あなたは「やりがい搾取」されていませんか? 悪用される「自己実現」という詭弁

ビジネス

2018/6/8

『自己実現という罠 悪用される「内発的動機づけ」』(榎本博明/平凡社)

 皆さんは「やりがい搾取」をされていないだろうか? やりがい搾取とは、経営者が仕事と自己実現を結びつけ、「やりがい」をアピールすることで、低賃金で過重労働を強いることだ。『自己実現という罠 悪用される「内発的動機づけ」』(榎本博明/平凡社)によると、一部のあくどい経営者は「内発的動機づけ」という心理学の概念を悪用して「やりがい搾取」を行っているという。「仕事で輝こう」「夢を実現しよう」などのメッセージは、もしかしたら経営者が都合よくあなたをこき使うための詭弁かもしれないのだ。

「内発的動機づけ」とは、給料や報酬をベースとしてやる気にさせることとは違い、活動そのものの充実感やワクワク感のために行動させることである。仕事にやりがいがあることは素晴らしい。けれども、やりがいは誰にでも絶対に必要なものであろうか?

■やりがいは、必ずしも仕事だけで得るものではない

 本来、仕事に求めるものは人それぞれだ。もちろん仕事そのものに意義を感じられれば、それに越したことはない。けれども、やりがいではなく給料や安定といった条件面で選んでも良い。大切なのは「自分のなかの優先順位をはっきりさせておくこと」だと著者は言う。

 職場の雰囲気か? プライベートとの両立か? 自分が最も大事だと考えている部分が満たされているかどうかで満足度は異なる。「やりがい」に特にこだわりがなければ、周りの雰囲気に流されて無理に「やりがい」を探さなくともよい。

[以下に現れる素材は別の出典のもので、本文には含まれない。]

(* Sample environments: a server that answers, with no credentials typed
   at the prompt, under an argparse without and with the check for
   conflicting sub-parsers; and one whose server refuses every session. *)
Definition legacy : environment :=
  {| isatty := false;
     value_no_colors := fun t => t;
     api_url := fun u => Some u;
     obtain_credentials := fun _ => Ok None;
     fromURL := fun _ _ _ => Ok "description";
     Nodes := fun _ =>
                Ok [{| hostname := "b"; system_id := "2";
                       architecture := "amd64"; cpus := 2; memory := 2048;
                       substatus_name := "Ready"; power_state := "on" |};
                    {| hostname := "a"; system_id := "1";
                       architecture := "amd64"; cpus := 1; memory := 1024;
                       substatus_name := "New"; power_state := "off" |}];
     Tags := fun _ => Ok [];
     Files := fun _ => Ok [];
     Users := fun _ => Ok [];
     Xxxs := fun _ => Ok [];
     conflicting_subparser_check := false |}.

Definition checking : environment :=
  {| isatty := isatty legacy; value_no_colors := value_no_colors legacy;
     api_url := api_url legacy;
     obtain_credentials := obtain_credentials legacy;
     fromURL := fromURL legacy; Nodes := Nodes legacy; Tags := Tags legacy;
     Files := Files legacy; Users := Users legacy; Xxxs := Xxxs legacy;
     conflicting_subparser_check := true |}.

Definition unreachable : environment :=
  {| isatty := isatty legacy; value_no_colors := value_no_colors legacy;
     api_url := api_url legacy;
     obtain_credentials := obtain_credentials legacy;
     fromURL := fun _ _ _ => Raise (Exception "CallError" "boom");
     Nodes := Nodes legacy; Tags := Tags legacy;
     Files := Files legacy; Users := Users legacy; Xxxs := Xxxs legacy;
     conflicting_subparser_check := false |}.

(* A world in which a root parser has just been created, and a stored
   profile without credentials. *)
Definition root_created : world :=
  snd (ArgumentParser_new "Interact with a remote MAAS server." "maas"
         "http://maas.ubuntu.com/" (initial ∅)).

Definition anonymous_dev : Profile :=
  {| credentials := None; description := "old"; name := "dev";
     url := "http://x/" |}.

(* A world in which a root parser has been created and cmd_login has been
   registered on it once. *)
Definition login_registered (env : environment) : world :=
  snd ((parser <- ArgumentParser_new "Interact with a remote MAAS server."
                    "maas" "http://maas.ubuntu.com/" ;;
        register env cmd_login parser None) (initial ∅)).

(* The heap that prepare_parser builds in a fresh process, where the
   root parser is the first object allocated, and the help of that root
   parser. *)
Definition assembled (prog : string) : list object :=
  heap (snd (prepare_parser legacy [prog] (initial ∅))).

Definition root_help (prog : string) : help_doc :=
  match assembled prog !! 0 with
  | Some (OParser p) => argparse.format_help (assembled prog) p
  | _ => {| usage := []; doc_description := ""; groups := [];
            doc_epilog := "" |}
  end.

Definition add_stderr (w : world) (out : list output) : world :=
  {| heap := heap w; store := store w; stdout := stdout w;
     stderr := stderr w ++ out |}.

Definition exits {A} (r : result A) : bool :=
  match r with Raise (SystemExit _) => true | _ => false end.

(* Collaborators that fail, when they fail, with an Exception or with
   KeyboardInterrupt, never by exiting the process themselves. *)
Definition well_behaved (env : environment) : Prop :=
  (forall given, exits (obtain_credentials env given) = false)
  /\ (forall u c i, exits (fromURL env u c i) = false)
  /\ (forall o, exits (Nodes env o) = false)
  /\ (forall o, exits (Tags env o) = false)
  /\ (forall o, exits (Files env o) = false)
  /\ (forall o, exits (Users env o) = false)
  /\ (forall o, exits (Xxxs env o) = false).

(* A computation that leaves the heap and the diagnostic stream alone and
   does not raise SystemExit. *)
Definition polite {A} (m : M A) : Prop :=
  forall w r w',
    m w = (r, w') ->
    heap w' = heap w /\ stderr w' = stderr w /\ exits r = false.

(* The two ways argparse ends the process: a usage error, and help. *)
Definition usage_exit (e : exn) : Prop :=
  e = SystemExit (ExitCode 2) \/ e = SystemExit (ExitCode 0).

(* A computation that, run on heap h, raises nothing but those. *)
Definition usage_only {A} (h : list object) (m : M A) : Prop :=
  forall w r w',
    heap w = h -> m w = (r, w') -> forall e, r = Raise e -> usage_exit e.

(* References held by an action, a parser and a heap lead where argparse
   expects them to. *)
Definition is_parser_at (h : list object) (r : ref) : bool :=
  match h !! r with Some (OParser _) => true | _ => false end.

Definition valid_action (h : list object) (a : Action) : bool :=
  match kind a with
  | SubParsersActionRef sa =>
      match h !! sa with
      | Some (OSubParsers s) =>
          forallb (fun kv => is_parser_at h (snd kv)) (_name_parser_map s)
      | _ => false
      end
  | _ => true
  end.

Definition valid_object (h : list object) (o : object) : bool :=
  match o with
  | OParser p => forallb (valid_action h) (_actions p)
  | OSubParsers _ => true
  end.

Definition well_formed (h : list object) : bool := forallb (valid_object h) h.

(* What main makes of a failure e of the resolved command, given the
   parsed options: with a true debug flag the failure escapes and the
   interpreter exits with 1; with a false one main exits with 2. *)
Definition failure_outcome (options : Namespace) (e : exn) (r : result unit)
  : Prop :=
  match getattr options "debug" with
  | Some debug =>
      if truthy debug then r = Raise e /\ exit_status r = 1%Z
      else r = Raise (SystemExit (ExitCode 2)) /\ exit_status r = 2%Z
  | None => exit_status r = 1%Z
  end.

(* A computation that keeps a relation between the world it starts in and
   the world it ends in, whether it returns or raises. *)
Definition preserves {A} (R : world -> world -> Prop) (m : M A) : Prop :=
  forall w r w', m w = (r, w') -> R w w'.

Definition same_heap (w w' : world) : Prop := heap w' = heap w.

(* --------------------------------------------------------------------- *)
(* Notions for the properties of the commands                            *)
(* --------------------------------------------------------------------- *)

(* A character that may occur in the name of a command: neither an
   underscore nor an upper-case letter of ASCII. *)
Definition name_char (c : ascii) : bool :=
  negb (Ascii.eqb c "_")
  && negb (let n := nat_of_ascii c in (65 <=? n)%nat && (n <=? 90)%nat).

Definition set_store (s : gmap string Profile) (w : world) : world :=
  {| heap := heap w; store := s; stdout := stdout w; stderr := stderr w |}.

Definition add_stdout (w : world) (out : list output) : world :=
  {| heap := heap w; store := store w; stdout := stdout w ++ out;
     stderr := stderr w |}.

(* What cmd_login prints once the profile is saved. *)
Definition whats_next (profile : Profile) : list output :=
  [Line "";
   Filled ("You are now logged in to the MAAS server at "
           ++ url profile ++ " with the profile name '"
           ++ name profile ++ "'.");
   Line "";
   Filled "For help with the available commands, try:";
   Line "";
   Filled "  maas --help";
   Line ""].

(* A stored profile with a new description. *)
Definition refreshed (p : Profile) (d : string) : Profile :=
  {| credentials := credentials p; description := d; name := name p;
     url := url p |}.

(* The commands that derive from OriginCommand. *)
Definition origin_bound (i : implementation) : bool :=
  match i with
  | list_nodes | list_tags | list_files | list_users | list_xxx => true
  | login | logout | list_profiles | refresh_profiles => false
  end.

(* A computation that touches neither the store nor the two streams. *)
Definition same_io (w w' : world) : Prop :=
  store w' = store w /\ stdout w' = stdout w /\ stderr w' = stderr w.

(* A computation that keeps a relation between the world it starts in and
   the world it ends in whenever it returns. *)
Definition returns_keeping {A} (R : world -> world -> Prop) (m : M A) : Prop :=
  forall w a w', m w = (Ok a, w') -> R w w'.

(* The commands that prepare_parser registers, in its order. *)
Definition commands : list CommandClass :=
  [cmd_login; cmd_logout; cmd_list_profiles; cmd_refresh_profiles;
   cmd_list_nodes; cmd_list_tags; cmd_list_files; cmd_list_users].

(* A text that is a str, not a colorclass.Color, and a printed item none
   of whose cells is a Color laid out for a pipe. *)
Definition plain_text (t : text) : bool :=
  match t with Plain _ => true | Color _ => false end.

Definition plain_output (o : output) : bool :=
  match o with
  | Table single data => negb single && forallb (forallb plain_text) data
  | _ => true
  end.

(* A computation that, however it ends, has only added to stdout, and
   only items that satisfy P. *)
Definition prints_only (P : output -> bool) (m : M unit) : Prop :=
  forall w, exists out,
    stdout (snd (m w)) = (stdout w ++ out)%list /\ forallb P out = true.

(* Sample options and stores for the commands. *)
Definition logout_dev : Namespace := [("profile_name", VStr "dev")].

■あなたが「仕事に求めているもの」を整理することが大事

 著者は仕事に「好きなこと」「やりたいこと」をあえて探さなくてもよいと主張する。なぜなら、無理に探さないと見つからないようなものは、好きなことでもやりたいことでもない。好きなこと、やりたいことというのは、探さなくても自然と現れるものだ。何とかひねり出したものが、本当に好きなこと、やりたいことだというのは少し怪しい。それよりも、「やれそうな仕事」を選ぶほうが大事ではないだろうか。

「好きなことを仕事にすべき」といった発想は、人によってはただ戸惑いを与えるものになりかねない。特にまだ経験のない就活生にとっては、「やりがい」を考えるおかげで、迷うばかりで将来の方向性が定まらなかったり、就いた仕事が期待はずれだったりすることも起こるかもしれない。

 著者は「仕事で自己実現なんてしなくていい」とアドバイスする。自己実現は、何も仕事を通じて目指さなければならないわけではない。プライベートでの趣味の世界があるから、味気ない仕事生活を乗り切ることもできるという人もいて当然だ。「仕事で自己実現しなければいけない」という空気が世の中に氾濫しているが、それはもしかしたら、安い労働力を大量に確保するために、人々をきつい仕事に誘うずるい思惑が隠れているのかもしれない。

 繰り返しになるが、やりがいそのものは決して悪いことではない。しかし、あなたがやりがい以外に現在の仕事で満足している点があるのならば、無理にやりがいを探したり焦ったりする必要はないということだ。本書には、「あなたが仕事にどのような価値を求めているか」が簡単な質問でわかる全22問のチャートも収録されている。本書が、あなたが仕事で本当に求めているものを知る第一歩となるだろう。